European honeybees were introduced into North America by early European settlers, but some have been replaced in recent years by descendants of African “killer bees,” known for their aggressive stinging behavior. These bees were introduced into Brazil in 1956 and have subsequently spread to the southern United States. Analysis of SNPs of bees collected in the United States before 1990 showed that they possessed only European genes, but from 1993 to 2001, bees from southern Texas showed a transition to genes of predominately African ancestry.

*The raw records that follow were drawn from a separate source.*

Definition APIKeyHandler_Create (r : Request) : M Response :=
  with_claims r (λ claims,
  with_body dec_label r (λ label,
    res ← APIKeyService_Create (tc_TenantID claims) label;
    mret match res with
         | Err err => classify [(ErrKeyLimitReached, StatusForbidden, "KEY_LIMIT_REACHED")] err
         | Ok (key, rawSecret) =>
             response_data StatusCreated (enc_object [("api_secret", ok_str rawSecret); ("key", json_APIKey key)])
         end)).

Definition APIKeyHandler_Revoke (r : Request) : M Response :=
  with_claims r (λ claims,
  with_id r "keyID" "invalid key ID" (λ id,
    res ← APIKeyService_Revoke id (tc_TenantID claims);
    mret match res with
         | Err err => classify [(ErrNotFound, StatusNotFound, "key not found")] err
         | Ok _ => response_empty StatusNoContent
         end)).

(** ** webhook_endpoint_handler.go *)

Definition WebhookEndpointHandler_List (r : Request) : M Response :=
  with_claims r (λ claims,
    endpoints ← WebhookEndpointService_ListByTenant (tc_TenantID claims);
    mret match endpoints with
         | Err _ => response_Error StatusInternalServerError "internal server error"
         | Ok endpoints => response_data StatusOK (enc_array json_WebhookEndpoint endpoints)
         end).

(** The embedded endpoint's members, then the secret. *)
Definition newWebhookEndpointCreatedResponse (endpoint : WebhookEndpoint) (secret : string) : result json :=
  enc_object (members_WebhookEndpoint endpoint ++ [("secret", ok_str secret)]).

Definition WebhookEndpointHandler_Create (r : Request) : M Response :=
  with_claims r (λ claims,
  with_body dec_CreateWebhookEndpointInput r (λ input,
    res ← WebhookEndpointService_Create (tc_TenantID claims) input;
    mret match res with
         | Err err => classify [(ErrValidationFailed, StatusBadRequest, "validation failed");
                                (ErrWebhookLimitReached, StatusForbidden, "WEBHOOK_LIMIT_REACHED")] err
         | Ok (endpoint, secret) => response_data StatusCreated (newWebhookEndpointCreatedResponse endpoint secret)
         end)).

Definition WebhookEndpointHandler_Update (r : Request) : M Response :=
  with_claims r (λ claims,
  with_id r "webhookID" "invalid webhook ID" (λ id,
  with_body dec_UpdateWebhookEndpointInput r (λ input,
    updated ← WebhookEndpointService_Update id (tc_TenantID claims) input;
    mret match updated with
         | Err err => classify [(ErrValidationFailed, StatusBadRequest, "validation failed");
                                (ErrNotFound, StatusNotFound, "webhook endpoint not found")] err
         | Ok updated => response_data StatusOK (json_WebhookEndpoint updated)
         end))).

Definition WebhookEndpointHandler_Delete (r : Request) : M Response :=
  with_claims r (λ claims,
  with_id r "webhookID" "invalid webhook ID" (λ id,
    res ← WebhookEndpointService_Delete id (tc_TenantID claims);
    mret match res with
         | Err err => classify [(ErrNotFound, StatusNotFound, "webhook endpoint not found")] err
         | Ok _ => response_empty StatusNoContent
         end)).

(** ** tenant_handler.go *)

Definition json_CreateTenantResult (t : CreateTenantResult) : result json := enc_object
  [("tenant", json_Tenant (ctr_Tenant t)); ("api_key", ok_str (ctr_APIKey t)); ("api_secret", ok_str (ctr_APISecret t))].

Definition TenantHandler_Create (r : Request) : M Response :=
  with_body dec_CreateTenantInput r (λ input,
    res ← TenantService_Create input;
    mret match res with
         | Err err => classify [(ErrValidationFailed, StatusBadRequest, "validation failed")] err
         | Ok result => response_data StatusCreated (json_CreateTenantResult result)
         end).

Definition TenantHandler_GetByID (r : Request) : M Response :=
  with_id r "tenantID" "invalid tenant ID" (λ id,
    tenant ← TenantService_GetByID id;
    mret match tenant with
         | Err err => classify [(ErrNotFound, StatusNotFound, "tenant not found")] err
         | Ok tenant => response_data StatusOK (json_Tenant tenant)
         end).

Definition TenantHandler_GetBySlug (r : Request) : M Response :=
  let slug := URLParam r "slug" in
  if bool_decide (slug = "") then mret (response_Error StatusBadRequest "slug is required")
  else
    tenant ← TenantService_GetBySlug slug;
    mret match tenant with
         | Err err => classify [(ErrNotFound, StatusNotFound, "tenant not found")] err
         | Ok tenant => response_data StatusOK (json_Tenant tenant)
         end.

Definition TenantHandler_Update (r : Request) : M Response :=
  with_id r "tenantID" "invalid tenant ID" (λ id,
  with_body dec_UpdateTenantInput r (λ input,
    tenant ← TenantService_Update id input;
    mret match tenant with
         | Err err => classify [(ErrNotFound, StatusNotFound, "tenant not found");
                                (ErrValidationFailed, StatusBadRequest, "validation failed")] err
         | Ok tenant => response_data StatusOK (json_Tenant tenant)
         end)).

Definition TenantHandler_Delete (r : Request) : M Response :=
  with_id r "tenantID" "invalid tenant ID" (λ id,
    res ← TenantService_Delete id;
    mret match res with
         | Err err => classify [(ErrNotFound, StatusNotFound, "tenant not found")] err
         | Ok _ => response_empty StatusNoContent
         end).

Definition TenantHandler_List (r : Request) : M Response :=
  let '(limit, offset) := parsePagination r in
  res ← TenantService_List limit offset;
  mret match res with
       | Err _ => response_Error StatusInternalServerError "internal server error"
       | Ok (tenants, total) =>
           response_data StatusOK (json_ListResponse (enc_array json_Tenant tenants) total limit offset)
       end.

(** ** entitlement_handler.go *)

Definition dec_putEntitlementsRequest (j : json) : result putEntitlementsRequest :=
  kvs <-? json_object j;
  tid <-? field dec_uuid "tenant_id" uuid_Nil kvs;
  plan <-? field dec_string "plan_code" "" kvs;
  msgs <-? field dec_int "message_limit" 0%Z kvs;
  chs <-? field (dec_slice dec_string "") "allowed_channels" [] kvs;
  keys <-? field dec_int "api_key_limit" 0%Z kvs;
  days <-? field dec_int "retention_days" 0%Z kvs;
  from <-? field dec_time "period_start" time_zero kvs;
  to <-? field dec_time "period_end" time_zero kvs;
  Ok (mkPutEntitlementsRequest tid plan msgs chs keys days from to).

Definition EntitlementHandler_Put (r : Request) : M Response :=
  with_id r "tenantID" "invalid tenant ID" (λ tenantID,
  with_body dec_putEntitlementsRequest r (λ req,
    if bool_decide (pe_TenantID req = uuid_Nil) || negb (bool_decide (pe_TenantID req = tenantID))
    then mret (response_Error StatusBadRequest "validation failed")
    else if bool_decide (pe_PlanCode req = "") || (pe_MessageLimit req <? 0)%Z || (pe_APIKeyLimit req <? 1)%Z ||
            (pe_RetentionDays req <? 1)%Z || negb (pe_PeriodStart req <? pe_PeriodEnd req)%Z
    then mret (response_Error StatusBadRequest "validation failed")
    else match list_find (λ c, IsValidChannelType c = false) (pe_AllowedChannels req) with
    | Some (_, c) => mret (response_Error StatusBadRequest ("invalid channel: " +:+ c))
    | None =>
        let ent := mkEntitlements tenantID (pe_PlanCode req) (pe_MessageLimit req) (pe_AllowedChannels req)
                     (pe_APIKeyLimit req) (pe_RetentionDays req) (pe_PeriodStart req) (pe_PeriodEnd req) time_zero in
        res ← PgEntitlementRepo_Upsert ent;
        mret match res with
             | Err _ => response_Error StatusInternalServerError "internal server error"
             | Ok _ => response_data StatusOK (json_Entitlements ent)
             end
    end)).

The sequencing of the honeybee genome illustrates the diverse ways in which genomic information is being used today. Genomics is the field of genetics that attempts to understand the content, organization, function, and evolution of the genetic information contained in whole genomes. The field of genomics is at the cutting edge of modern biology; information resulting from research in this field has made significant contributions to human health, agriculture, and numerous other areas. It has provided gene sequences necessary for producing medically important proteins through recombinant DNA technology, and comparisons of genome sequences from different organisms are leading to a better understanding of evolution and the history of life.

We begin this chapter by examining genetic and physical maps and methods for sequencing entire genomes. Next, we explore functional genomics—how genes are identified in genome sequences and how their functions are defined. The sequence of a genome, by itself, is of limited use, and now that the sequencing of genomes has become routine, much of genomics is focused on deciphering the function of the sequences that have been obtained. We also discuss how genome sequence and organization varies among different organisms and how genomes evolve. In the final section of the chapter, we consider proteomics, the study of the complete set of proteins found in a cell.